The world’s richest man

In the meantime, the world’s richest man has been involved in the deaths of the worild’s poorest children.

Frm NYT may 8, "The $200 Billion Gamble: Bill Gates’s Plan to Wind Down His Foundation", in a discussion of Elon Musk's involvement in shutting down PEPFAR, which is predicted to result on an increase in the deaths in the millions worldwide. 

A succinct and devastating summary.

Yeah, we don’t get it

I participated in a nationwide demonstration that included 5.2M people, by the most optimistic count I've heard.  There's a few photos in the media here and there, but nothing that matches the scale of the protest.  Oh well.

OTOH, the media are carrying on every hour on every channel about the stock market.  I get it, I have a 401(K) that I'm going to need to draw on in the next year or so, so I care about the market.  But I'm in the minority.  Most Americans don't have stocks and bonds, so it the market is going south, so what?  Most Americans don't care that unemployment rates are low or inflation rates are matched by income increases; that's just a bunch of numbers, they don't tell me anything about me.  Most Americans don't care about overseas aid, they think we spend too much on that anyway.  Most Americans wish there weren't wars going on overseas, but there are always wars going on overseas and so long as we're not the ones fighting that's fine.
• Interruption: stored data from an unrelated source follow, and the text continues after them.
Lemma descriptor_list_length_witness :
  length (descriptor_list readme_settings (emitted Deny))
  = length (scope_rules readme_config filesystem (declared Deny))
    + length (scope_rules readme_config commands (declared Deny)).
Proof.
  apply (descriptor_list_length readme_config readme_settings Deny).
  vm_compute. reflexivity.
Defined.

(** An entry of a descriptor list tells which rule it came from: two
    filesystem rules with the same entry have the same path, two command
    rules with the same entry have the same pattern, and no filesystem
    rule shares its entry with a command rule. *)
Theorem rendered_entry_identifies_rule (s : string) :
  (∀ r1 r2, file_format r1 = Ok s → file_format r2 = Ok s →
     rule_path r1 = rule_path r2) ∧
  (∀ r1 r2, formatBashPermission r1 = Ok s → formatBashPermission r2 = Ok s →
     rule_pattern r1 = rule_pattern r2) ∧
  (∀ r1 r2, file_format r1 = Ok s → formatBashPermission r2 = Ok s → False).
Proof.
  split_and!.
  - intros r1 r2 (p1 & Hp1 & _ & ->)%formatFilePermission_inv
      (p2 & Hp2 & _ & Heq)%formatFilePermission_inv.
    rewrite Hp1, Hp2. f_equal.
    apply (inj (String.app "Read|Write|Edit(")) in Heq.
    by apply app_inj_r in Heq.
  - intros r1 r2 (p1 & Hp1 & _ & ->)%formatBashPermission_inv
      (p2 & Hp2 & _ & Heq)%formatBashPermission_inv.
    rewrite Hp1, Hp2. f_equal.
    apply (inj (String.app "Bash(")) in Heq.
    by apply app_inj_r in Heq.
  - intros r1 r2 (p1 & _ & _ & ->)%formatFilePermission_inv
      (p2 & _ & _ & Heq)%formatBashPermission_inv.
    discriminate Heq.
Qed.

Lemma rendered_entry_identifies_rule_witness :
  rule_pattern {| rule_path := None; rule_pattern := Some "rm -rf *";
                  rule_reason := Some "destructive" |}
  = rule_pattern {| rule_path := Some "/"; rule_pattern := Some "rm -rf *";
                    rule_reason := None |}.
Proof.
  apply (rendered_entry_identifies_rule "Bash(rm -rf *)"); reflexivity.
Defined.

Lemma push_rules_throw fmt target rules (msg : string) :
  push_rules fmt target rules = Throw msg →
  ∃ r, r ∈ default [] rules ∧ fmt r = Throw msg.
Proof.
  destruct rules as [[|r rs]|]; [done| |done].
  intros Hthrow. apply (map_throwing_throw fmt (r :: rs)).
  change (push_rules fmt target (Some (r :: rs)))
    with (map_throwing fmt (r :: rs)
            ≫= λ formatted, Ok (Some (default [] target ++ formatted))) in Hthrow.
  destruct (map_throwing fmt (r :: rs)) as [ss|e]; [done|].
  by injection Hthrow as ->.
Qed.

(** When every exception of the callback carries the same message, one
    failing element makes the mapped array throw that message. *)
Lemma map_throwing_uniform {A B} (f : A → result B) (xs : list A) (msg : string) :
  (∀ x e, f x = Throw e → e = msg) →
  (∃ x, x ∈ xs ∧ is_ok (f x) = false) →
  map_throwing f xs = Throw msg.
Proof.
  intros Huni Hbad.
  destruct (map_throwing f xs) as [ys|e] eqn:Hm.
  - apply map_throwing_Forall2 in Hm. destruct Hbad as (x & Hin & Hx).
    apply list_elem_of_lookup in Hin as [i Hi].
    destruct (Forall2_lookup_l _ _ _ _ _ Hm Hi) as (y & _ & Hy).
    by rewrite Hy in Hx.
  - apply map_throwing_throw in Hm as (x & _ & Hx). by rewrite (Huni _ _ Hx).
Qed.

Lemma push_rules_uniform fmt target rules (msg : string) :
  (∀ r e, fmt r = Throw e → e = msg) →
  (∃ r, r ∈ default [] rules ∧ is_ok (fmt r) = false) →
  push_rules fmt target rules = Throw msg.
Proof.
  intros Huni Hbad. destruct rules as [[|r rs]|].
  - destruct Hbad as (x & Hin & _). by apply elem_of_nil in Hin.
  - change (push_rules fmt target (Some (r :: rs)))
      with (map_throwing fmt (r :: rs)
              ≫= λ formatted, Ok (Some (default [] target ++ formatted))).
    by rewrite (map_throwing_uniform fmt (r :: rs) msg).
  - destruct Hbad as (x & Hin & _). by apply elem_of_nil in Hin.
Qed.

Lemma push_scope_uniform fmt acc scope (msg : string) (k : ListKind) :
  (∀ r e, fmt r = Throw e → e = msg) →
  (∃ r, r ∈ default [] (scope ≫= declared k) ∧ is_ok (fmt r) = false) →
  push_scope fmt acc scope = Throw msg.
Proof.
  intros Huni Hbad. destruct scope as [lists|]; simpl in Hbad.
  - unfold push_scope.
    destruct (push_rules fmt (out_deny acc) (deny lists)) as [d|e] eqn:Hd; simpl.
    + destruct (push_rules fmt (out_ask acc) (ask lists)) as [a|e] eqn:Ha; simpl.
      * destruct (push_rules fmt (out_allow acc) (allow lists)) as [al|e] eqn:Hal; simpl.
        -- destruct k; simpl in Hbad.
           ++ by rewrite (push_rules_uniform fmt _ _ msg) in Hd.
           ++ by rewrite (push_rules_uniform fmt _ _ msg) in Ha.
           ++ by rewrite (push_rules_uniform fmt _ _ msg) in Hal.
        -- apply push_rules_throw in Hal as (r & _ & Hr).
           by rewrite (Huni _ _ Hr).
      * apply push_rules_throw in Ha as (r & _ & Hr). by rewrite (Huni _ _ Hr).
    + apply push_rules_throw in Hd as (r & _ & Hr). by rewrite (Huni _ _ Hr).
  - destruct Hbad as (x & Hin & _). by apply elem_of_nil in Hin.
Qed.

End RenderedEntries.

(** ** The descriptor as a whole *)

Section DescriptorProperties.
Import SettingsGenerator.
What do I think people care about?  The price of groceries.  The price and availability of healthcare, which might mean I don't get to go to a doctor or a dentist and hope I don't get hit by a car.  The price of childcare.  The lack of a house I can afford, and the increases in the rent.  The increase in homelessness that I can see on the streets of the place I live.  The insecurity of my job.

I've seen studies that say things change when 3.5% of the population gets out on the streets. We're halfway there, it'll probably take more in an authoritarian state, we'll keep going and getting bigger.  Trump'll keep being incompetent as catastrophe after catastrophe happens, just as catastrophes do with any administration.  And at some point the media will focus on what people actually care about.